> [Work instructions]: After finding the line with "destruct p as" in the entries below, retype exactly each line from there through the line with "- rewrite split_app, split_join;", including that final line.
◇ ◇ ◇ ◇ ◇
Definition into_shifted (shifted : nat) (p : IpfsPath) : outcome (list string) :=
  if bool_decide (shifted ≤ length (path p))%nat then Done (shift shifted (path p)) else Panic.
Definition into_truncated (len : nat) (p : IpfsPath) : outcome (list string) :=
  if bool_decide (len ≤ length (path p))%nat then Done (truncate len (path p)) else Panic.

(** [Display]. *)
Definition root_to_string (r : PathRoot) : string :=
  match r with
  | Ipld c => "/ipfs/" +:+ cid_to_string c
  | Ipns p => "/ipns/" +:+ peer_to_base58 p
  | Dns domain => "/ipns/" +:+ domain
  end.
Definition to_string (p : IpfsPath) : string :=
  root_to_string (root p) +:+ (if bool_decide (path p = []) then EmptyString else String slash (join (path p))).

Definition root_cid (r : PathRoot) : option Cid := match r with Ipld c => Some c | _ => None end.

(** ** Well-formed paths *)
Definition segment_ok (s : string) : Prop := s ≠ EmptyString ∧ no_slash s.
Definition root_ok (r : PathRoot) : Prop :=
  match r with Dns domain => no_slash domain ∧ ipns_root domain = Dns domain | _ => True end.
Definition path_ok (p : IpfsPath) : Prop := root_ok (root p) ∧ Forall segment_ok (path p).

Lemma segments_no_slash segs : Forall segment_ok segs → Forall no_slash segs.
Proof. intros Hs. eapply Forall_impl; [exact Hs|]. by intros x [_ H]. Qed.

Lemma push_split_ok segs p : Forall segment_ok segs → push_split segs p = (Ok tt, p ++ segs).
Proof.
  intros Hs. revert p. induction Hs as [|x segs [Hx _] _ IH]; intros p; simpl; [by rewrite app_nil_r|].
  destruct x as [|a x]; [done|]. by rewrite IH, <-app_assoc.
Qed.

(** What is pushed are the segments, with a slash at the end dropped. *)
Lemma push_split_inv segs p r : Forall no_slash segs → push_split segs p = (Ok tt, r) →
  ∃ ok, r = p ++ ok ∧ Forall segment_ok ok ∧ (segs = ok ∨ segs = ok ++ [EmptyString]).
Proof.
  revert p. induction segs as [|x segs IH]; intros p Hn; simpl.
  { intros [= <-]. exists []. rewrite app_nil_r. split_and!; [done|constructor|by left]. }
  apply Forall_cons in Hn as [Hx Hn]. destruct x as [|a x].
  - destruct segs; [|done]. intros [= <-]. exists []. rewrite app_nil_r. split_and!; [done|constructor|by right].
  - intros H. destruct (IH _ Hn H) as (ok & -> & Hok & Hs). exists (String a x :: ok). rewrite <-app_assoc.
    split_and!; [done|by constructor|]. destruct Hs as [-> | ->]; auto.
Qed.

Lemma ipns_root_ok key : no_slash key → root_ok (ipns_root key).
Proof.
  intros Hk. unfold ipns_root. destruct (peer_from_str key) eqn:E1; [done|]. destruct (cid_from_str key) eqn:E2.
  - destruct (peer_of_cid a) eqn:E3; [done|]. simpl. unfold ipns_root. by rewrite E1, E2, E3.
  - simpl. unfold ipns_root. by rewrite E1, E2.
Qed.

Lemma parse_root_inv s parts r rest : Forall no_slash parts → parse_root s parts = Ok (r, rest) →
  root_ok r ∧ Forall no_slash rest.
Proof.
  intros Hn. destruct parts as [|x parts]; [done|]. apply Forall_cons in Hn as [Hx Hn]. simpl.
  destruct x as [|a x].
  - destruct parts as [|ty [|key parts]]; [done..|]. apply Forall_cons in Hn as [_ Hn].
    apply Forall_cons in Hn as [Hk Hn]. destruct (_ || _).
    + destruct (cid_from_str key); [|done]. by intros [= <- <-].
    + case_bool_decide; [|done]. intros [= <- <-]. split; [by apply ipns_root_ok|done].
  - destruct (cid_from_str _); [|done]. by intros [= <- <-].
Qed.

Lemma from_str_path_ok s p : from_str s = Ok p → path_ok p.
Proof.
  unfold from_str. pose proof (split_no_slash s) as Hn. destruct (parse_root s (split s)) as [[r rest]|] eqn:E; [|done].
  destruct (parse_root_inv _ _ _ _ Hn E) as [Hr Hrest]. destruct (push_split rest []) as [[[]|] segs] eqn:E2; [|done].
  destruct (push_split_inv _ _ _ Hrest E2) as (ok & -> & Hok & _). intros [= <-]. by split.
Qed.

(** The text of a root and what follows, in parts. *)
Lemma split_root r s : root_ok r → (s = EmptyString ∨ ∃ t, s = String slash t) →
  ∃ ty key, no_slash key ∧ split (root_to_string r +:+ s) = EmptyString :: ty :: split (key +:+ s) ∧
    (∀ rest, parse_root (root_to_string r +:+ s) (EmptyString :: ty :: key :: rest) = Ok (r, rest)).
Proof.
  intros Hr _. destruct r as [c|p|d].
  - exists "ipfs", (cid_to_string c). split_and!; [apply cid_string_no_slash|done|]. intros rest. simpl.
    by rewrite cid_from_to_string.
  - exists "ipns", (peer_to_base58 p). split_and!; [apply peer_string_no_slash|done|]. intros rest. simpl.
    unfold ipns_root. by rewrite peer_from_to_base58.
  - destruct Hr as [Hd Hi]. exists "ipns", d. split_and!; [done|done|]. intros rest. simpl. by rewrite Hi.
Qed.

Lemma from_to_string p : path_ok p → from_str (to_string p) = Ok p.
Proof.
  destruct p as [r segs]. intros [Hr Hs]. simpl in Hr, Hs. unfold to_string. simpl.
  set (tail := if bool_decide (segs = []) then EmptyString else String slash (join segs)).
  destruct (split_root r tail Hr) as (ty & key & Hk & Hsp & Hparse).
  { unfold tail. case_bool_decide; [by left|right; by eexists]. }
  unfold from_str. rewrite Hsp.
  assert (split (key +:+ tail) = key :: segs) as ->.
  { unfold tail. case_bool_decide as Hn; [subst segs|].
    - rewrite app_empty_r. by apply split_single.
    - rewrite split_app, split_join; [done|done|by apply segments_no_slash|done]. }
  by rewrite Hparse, push_split_ok.
Qed.
End path.
End Path.

Module PathClaims.
Import Slashes Path.
Section claims.
  Context {ids : Ids} {pc : PathCodec}.

(** The text of a well-formed path is parsed as that path; every path that
    parsing accepts is well formed, so that printing and parsing it again gives
    the same path; and appending segments to a path appends them to its text. *)
Theorem path_roundtrip :
  (∀ p, path_ok p → from_str (to_string p) = Ok p) ∧
  (∀ s p, from_str s = Ok p → path_ok p ∧ from_str (to_string p) = Ok p) ∧
  (∀ p segs, path_ok p → segs ≠ [] → Forall segment_ok segs →
     ∃ p', sub_path (join segs) p = Ok p' ∧ root p' = root p ∧ path p' = path p ++ segs ∧
       to_string p' = to_string p +:+ String slash (join segs)).
Proof.
  split_and!; [apply from_to_string| |].
  - intros s p Hp%from_str_path_ok. split; [done|by apply from_to_string].
  - intros [r segs0] segs Hp Hne Hs. unfold sub_path, push_path. simpl.
    pose proof (segments_no_slash segs Hs) as Hn.
    assert (join segs ≠ EmptyString) as Hj.
    { intros E. pose proof (split_join segs Hne Hn) as Hsp. rewrite E in Hsp. simpl in Hsp.
      rewrite <-Hsp in Hs. apply Forall_cons in Hs as [[? _] _]. done. }
    rewrite bool_decide_eq_false_2 by done. rewrite split_join by done. rewrite push_split_ok by done. simpl.
    eexists. split; [done|]. simpl. split_and!; [done|done|]. unfold to_string. simpl.
    rewrite (bool_decide_eq_false_2 (segs0 ++ segs = [])) by (by intros [_ ?]%app_eq_nil).
    case_bool_decide as H0; [subst segs0; by rewrite app_empty_r|].
    by rewrite join_app, app_string_assoc.
Qed.
End claims.
End PathClaims.

(** Concrete runs: an identifier is written as that many letters. *)
Module PathWitness.
Import Slashes Path PathClaims.
#[local] Existing Instance nat_ids.

Fixpoint letters (a : Ascii.ascii) (n : nat) : string :=
  match n with O => EmptyString | S n => String a (letters a n) end.
Fixpoint count_letters (a : Ascii.ascii) (s : string) : option nat :=
  match s with
  | EmptyString => Some 0
  | String b s => if bool_decide (a = b) then S <$> count_letters a s else None
  end.
Lemma count_letters_ok a n : count_letters a (letters a n) = Some n.
Proof. induction n as [|n IH]; simpl; [done|]. rewrite bool_decide_eq_true_2 by done. by rewrite IH. Qed.
Lemma letters_no_slash a n : a ≠ slash → no_slash (letters a n).
Proof. intros Ha. by induction n. Qed.

Definition letter_c : Ascii.ascii := Ascii.ascii_of_nat 99.
Definition letter_p : Ascii.ascii := Ascii.ascii_of_nat 112.
Definition read_letters (a : Ascii.ascii) (s : string) : option nat :=
  match count_letters a s with Some (S n) => Some n | _ => None end.
Lemma read_letters_ok a n : read_letters a (letters a (S n)) = Some n.
Proof. unfold read_letters. by rewrite count_letters_ok. Qed.
Definition read_cid (s : string) : result nat unit :=
  match read_letters letter_c s with Some n => Ok n | None => Err tt end.
Lemma read_cid_ok n : read_cid (letters letter_c (S n)) = Ok n.
Proof. unfold read_cid. by rewrite read_letters_ok. Qed.

Definition toy_path_codec : @PathCodec nat_ids := {|
  TextError := unit;
  cid_from_str := read_cid;
  cid_to_string := λ n, letters letter_c (S n);
  cid_from_to_string := read_cid_ok;
  cid_string_no_slash := λ n, letters_no_slash letter_c (S n) ltac:(done);
  peer_from_str := read_letters letter_p;
  peer_to_base58 := λ n, letters letter_p (S n);
  peer_from_to_base58 := read_letters_ok letter_p;
  peer_string_no_slash := λ n, letters_no_slash letter_p (S n) ltac:(done);
  peer_of_cid := λ c, None;
|}.
#[local] Existing Instance toy_path_codec.

Example parses :
  from_str "ccc/a/b/" = Ok (mk (Ipld 2) ["a"; "b"]) ∧ from_str "/ipld/cc" = Ok (mk (Ipld 1) []) ∧
  from_str "/ipns/ppp/x" = Ok (mk (Ipns 2) ["x"]) ∧ from_str "/ipns/foo.bar" = Ok (mk (Dns "foo.bar") []) ∧
  from_str "/ipfs/cc//a" = Err (InvalidPath "/ipfs/cc//a") ∧ from_str "/ipfs" = Err (InvalidPath "/ipfs").
Proof. by vm_compute. Qed.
◇ ◇ ◇ ◇ ◇
> [Answer to this problem]:
  destruct p as [r segs]. intros [Hr Hs]. simpl in Hr, Hs. unfold to_string. simpl.
  set (tail := if bool_decide (segs = []) then EmptyString else String slash (join segs)).
  destruct (split_root r tail Hr) as (ty & key & Hk & Hsp & Hparse).
  { unfold tail. case_bool_decide; [by left|right; by eexists]. }
  unfold from_str. rewrite Hsp.
  assert (split (key +:+ tail) = key :: segs) as ->.
  { unfold tail. case_bool_decide as Hn; [subst segs|].
    - rewrite app_empty_r. by apply split_single.
    - rewrite split_app, split_join; [done|done|by apply segments_no_slash|done]. }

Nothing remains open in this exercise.